En finir avec un préjugé ?

La santé en général,
la médecine généraliste en particulier
avec ces déserts médicaux, notamment dans la ruralité,
pose de nombreux problèmes.

Bien qu’à mon âge, vacciné pour tout, j’ai contracté une grippe sévère, accompagnée de quintes de toux qui rendent ma respiration difficile – mauvais pour un cardiaque.
Mon premier réflexe est d’aller au cabinet médical du coin pour obtenir une ordonnance, afin d’acheter des médicaments plus efficaces que ceux sans ordonnances de la pharmacie.
Le cabinet, surchargé, m’a conseillé d’aller aux urgences de l’hôpital du canton – à trois quarts d’heure de route dans cet état ! Des urgences elles-mêmes surchargées, avec plusieurs heures d’attente, les cas graves étant prioritaires, comprenez-vous.

Dans la nuit de mardi à mercredi, des quintes de toux m’ont empêché de dormir.

  • Une pharmacie du bourg, à sept kilomètres, a un service MEDADOM, mais j’ai des doutes sur les consultations à distance.
  • Comment un diagnostic peut-il être fait par quelqu’un qui ne connaît pas mon dossier ?
  • Que deviennent les informations recueillis ?
  • Peuvent-elles être mal utilisées ?
  • Autant de réserves.

Poussé par ma femme, c’est finalement de la maison que j’ai contacté ce service — avec toujours beaucoup de réserve.
Après ouverture d’un dossier — affirmé comme personnel — remplissage de divers formulaires, puis une longue attente devant l’ordi (de l’ordre minimum d’une heure) avant qu’apparaisse un docteur — en l’occurrence une docteure.
Un dialogue s’installe. Après 15-20 minute le diagnostic est prononcé « et s’il vous convient », après fermeture de la visio, dans les 15 minutes suivantes, vous avez une ordonnance et feuille de soins en bonne et due forme.

Je me dois de reconnaître l’efficacité de ce service, j’ai pu le soir même commencer efficacement la médication qui je l’avoue, m’a soulagé fortement. Attendons toutefois la guérison avant de recommander pleinement ce type de service.

Il me semble que ce service doit être utilisé, conseillé pour régler des maux sans grande gravité, il permet également de renouveler des ordonnances. Restons en discussion sur le coût de 30 € à débourser avant d’être remboursé, certes, par la sécu et la complémentaire, mais c’est au patient de faire le boulot.

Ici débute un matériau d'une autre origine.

(** The requests of a fetch that returns: at least one, at most [fuel],
    the first with the cursor it was started with. *)
Lemma fetchLoop_posts (fuel : nat) :
  forall c acc (w w' : World Config) r,
  fetchLoop graphAPI fuel c acc w = Done r w' ->
  exists cs,
    w' = addEvents w (map (Post pageSize) (c :: cs))
    /\ (List.length cs < fuel)%nat.
Proof.
  induction fuel as [|fuel IH]; intros c acc w w' r; [discriminate|].
  rewrite fetchLoop_step; cbv zeta.
  destruct (graphAPI (posts (trace w)) c) as [err|swaps].
  { intros [= _ <-]. exists []. split; [reflexivity|cbn; lia]. }
  destruct (Z.of_nat (List.length swaps) =? 0).
  { intros [= _ <-]. exists []. split; [reflexivity|cbn; lia]. }
  destruct (Z.of_nat (List.length swaps) <? pageSize).
  { intros [= _ <-]. exists []. split; [reflexivity|cbn; lia]. }
  intros Hrun. destruct (IH _ _ _ _ _ Hrun) as (cs & -> & Hlen).
  exists (lastBlock swaps :: cs). split; [|cbn; lia].
  now rewrite addEvents_app.
Qed.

Y a-t-il une moralité, non, mais une observation, oui.
Ce genre de service dégage en partie l’État de son obligation d’en finir avec les déserts médicaux ; quant à la sécu et complémentaires, de fait, vous « prenez » le travail d’un.e employé.e, c’est toujours ça de gagné sur le budget dévolu.


MIchel

L’avis de Pat Le R.

Il faut souffrir…pour prouver qu’on est bien malade, et certains manques deviennent des soucis morbides. Le pire c’est de voir année après année la dégradation des services de santé en même temps que le pays vieillit.